DataDog / dd-trace-py

Datadog Python APM Client

Home Page:https://ddtrace.readthedocs.io/

Geek Repo:Geek Repo

Github PK Tool:Github PK Tool

gevent patching order is documented incorrectly

matjam opened this issue · comments

In an earlier issue

#3595 (comment)

it is noted that

The correct one is to patch gevent prior to ddtrace as there are conflicts with the threads ddtrace starts to submit traces/profiles.

yet there is a note in the documentation that states

If ddtrace-run is not being used then be sure to import ddtrace.auto before calling gevent.monkey.patch_all. If ddtrace-run is being used then no additional configuration is required.

However, when we do this, we get this error:

/Users/matjam/src/redacted/src/redacted/app/cli.py:43: MonkeyPatchWarning: Monkey-patching ssl after ssl has already
 been imported may lead to errors, including RecursionError on Python 3.6. It may also silently lead to incorrect behaviour 
on Python 3.7. Please monkey-patch earlier. See https://github.com/gevent/gevent/issues/1016. Modules that had direct 
imports (NOT patched): ['urllib3.contrib.pyopenssl (/Users/matjam/src/redacted/build/venv/redacted_macosx-14.2-
arm64_cp3.9/lib/python3.9/site-packages/urllib3/contrib/pyopenssl.py)', 'urllib3.util 
(/Users/matjam/src/redacted/build/venv/redacted_macosx-14.2-arm64_cp3.9/lib/python3.9/site-
packages/urllib3/util/__init__.py)', 'urllib3.util.ssl_ (/Users/matjam/src/redacted/build/venv/redacted_macosx-14.2-
arm64_cp3.9/lib/python3.9/site-packages/urllib3/util/ssl_.py)', 'botocore.httpsession 
(/Users/matjam/src/redacted/build/venv/redacted_macosx-14.2-arm64_cp3.9/lib/python3.9/site-
packages/botocore/httpsession.py)']. 
  monkey.patch_all(thread=False, select=False)

clearly, patching ddtrace BEFORE gevent WILL NOT WORK as there are dependencies inside ddtrace that are importing the ssl library.

If the correct order is indeed supposed to be ddtrace before gevent, then that means ddtrace needs to be smarter.

    if datadog_apm_enabled:
        log.info("datadog APM enabled, doing datadog monkey patching ...")
        from ddtrace import patch_all

        patch_all(gevent=gevent_enabled, psycopg=True, elasticsearch=True, urllib3=True, botocore=True)

    if gevent_enabled:
        log.info("gevent worker enabled, doing gevent monkey patching...")
        from gevent import monkey

        monkey.patch_all(thread=False)

        try:
            import psycogreen.gevent
        except ImportError:
            log.info("Could not find psycogreen dependency; psycopg2 calls will be blocking.")
        else:
            log.info("Found psycogreen dependency; automatically monkey patching psycopg2.")
            psycogreen.gevent.patch_psycopg()

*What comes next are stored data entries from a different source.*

(** The walk, after it has asked for the search page. *)
Lemma scrape_search_results_walk fuel s :
  let '(s', r) := scrape_search_results drv cfg fuel s in
  exists a d,
    out s' = (out s ++ Print (NavigatingToSearch (SEARCH_URL cfg))
                    :: Call (Get (SEARCH_URL cfg)) a :: d)%list /\
    Forall (fun e => walk_event e = true) d /\
    match r with
    | Ok (Some results) => properties s' = results /\ Forall well_formed results
    | _ => True
    end.
Proof.
  unfold scrape_search_results, sleep.
  unfold mbind, mret, M_bind, M_ret, print, emit, driver_get, perform,
    set_properties, set_page, get_properties.
  cbn [world out properties page].
  destruct (navigate drv (SEARCH_URL cfg) (world s)) as [w [[]|e]] eqn:Hnav;
    cbn [outcome_map].
  2:{ do 2 eexists. split; [rewrite <- app_assoc; reflexivity |].
      split; [constructor | exact I]. }
  match goal with
  | |- context [take_screenshot drv cfg "initial_page" ?s1] =>
      set (s1' := s1);
      pose proof (take_screenshot_quiet "initial_page" s1') as H1;
      destruct (take_screenshot drv cfg "initial_page" s1') as [s2 r2]
  end.
  assert (Hlog : forall s3 : state, quiet s2 s3 ->
            exists a d, out s3 = (out s ++ Print (NavigatingToSearch (SEARCH_URL cfg))
                                       :: Call (Get (SEARCH_URL cfg)) a :: d)%list /\
                        Forall (fun e => walk_event e = true) d).
  { intros s3 H23. destruct (quiet_trans _ _ _ H1 H23) as (_ & d & Hd & Hf).
    do 2 eexists. split; [| exact Hf].
    rewrite Hd. unfold s1'. cbn [out]. rewrite <- !app_assoc. reflexivity. }
  destruct r2 as [file|e].
  2:{ destruct (Hlog s2 (quiet_refl _)) as (a & d & Hd & Hf).
      exists a, d. split; [exact Hd |]. split; [exact Hf | exact I]. }
  pose proof (accept_cookies_quiet s2) as H3.
  destruct (accept_cookies_run drv cfg s2) as (s3 & Hrun & _). rewrite Hrun in *.
  cbn [world out properties page].
  match goal with
  | |- context [pagination drv cfg fuel ?s4] =>
      set (s4' := s4);
      pose proof (pagination_advances fuel s4') as Hp;
      destruct (pagination drv cfg fuel s4') as [s5 r5]
  end.
  destruct Hp as ((more & Hmore & Hwf) & d5 & Hd5 & Hf5).
  unfold s4' in Hmore, Hd5. cbn [out properties] in Hmore, Hd5.
  assert (H25 : quiet s2 (State (world s5) (out s5) (properties s2) (page s5))).
  { split; [reflexivity |]. cbn [out]. destruct H3 as (_ & d3 & Hd3 & Hf3).
    exists (d3 ++ d5)%list. split; [rewrite Hd5, Hd3, app_assoc; reflexivity |].
    apply Forall_app; auto. }
  destruct (Hlog _ H25) as (a & d & Hd & Hf). cbn [out] in Hd.
  destruct r5 as [[|]|e]; cbn [world out properties page];
    exists a, d; (split; [exact Hd |]); (split; [exact Hf |]); try exact I.
  split; [reflexivity |]. rewrite Hmore. exact Hwf.
Qed.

if I reverse the above to patch gevent first, the above error goes away. Additionally the app starts.

@matjam As pointed out in the documentation, we recommend importing ddtrace.auto as the very first thing to ensure that modules are patched correctly, when ddtrace-run is not being used. In your excerpt above I cannot see the import ddtrace.auto, so could you please try something like

    if datadog_apm_enabled:
        import ddtrace.auto. # noqa

        log.info("datadog APM enabled, doing datadog monkey patching ...")
        from ddtrace import patch_all

        patch_all(gevent=gevent_enabled, psycopg=True, elasticsearch=True, urllib3=True, botocore=True)

and report whether that solved your problem? Thanks 🙏 .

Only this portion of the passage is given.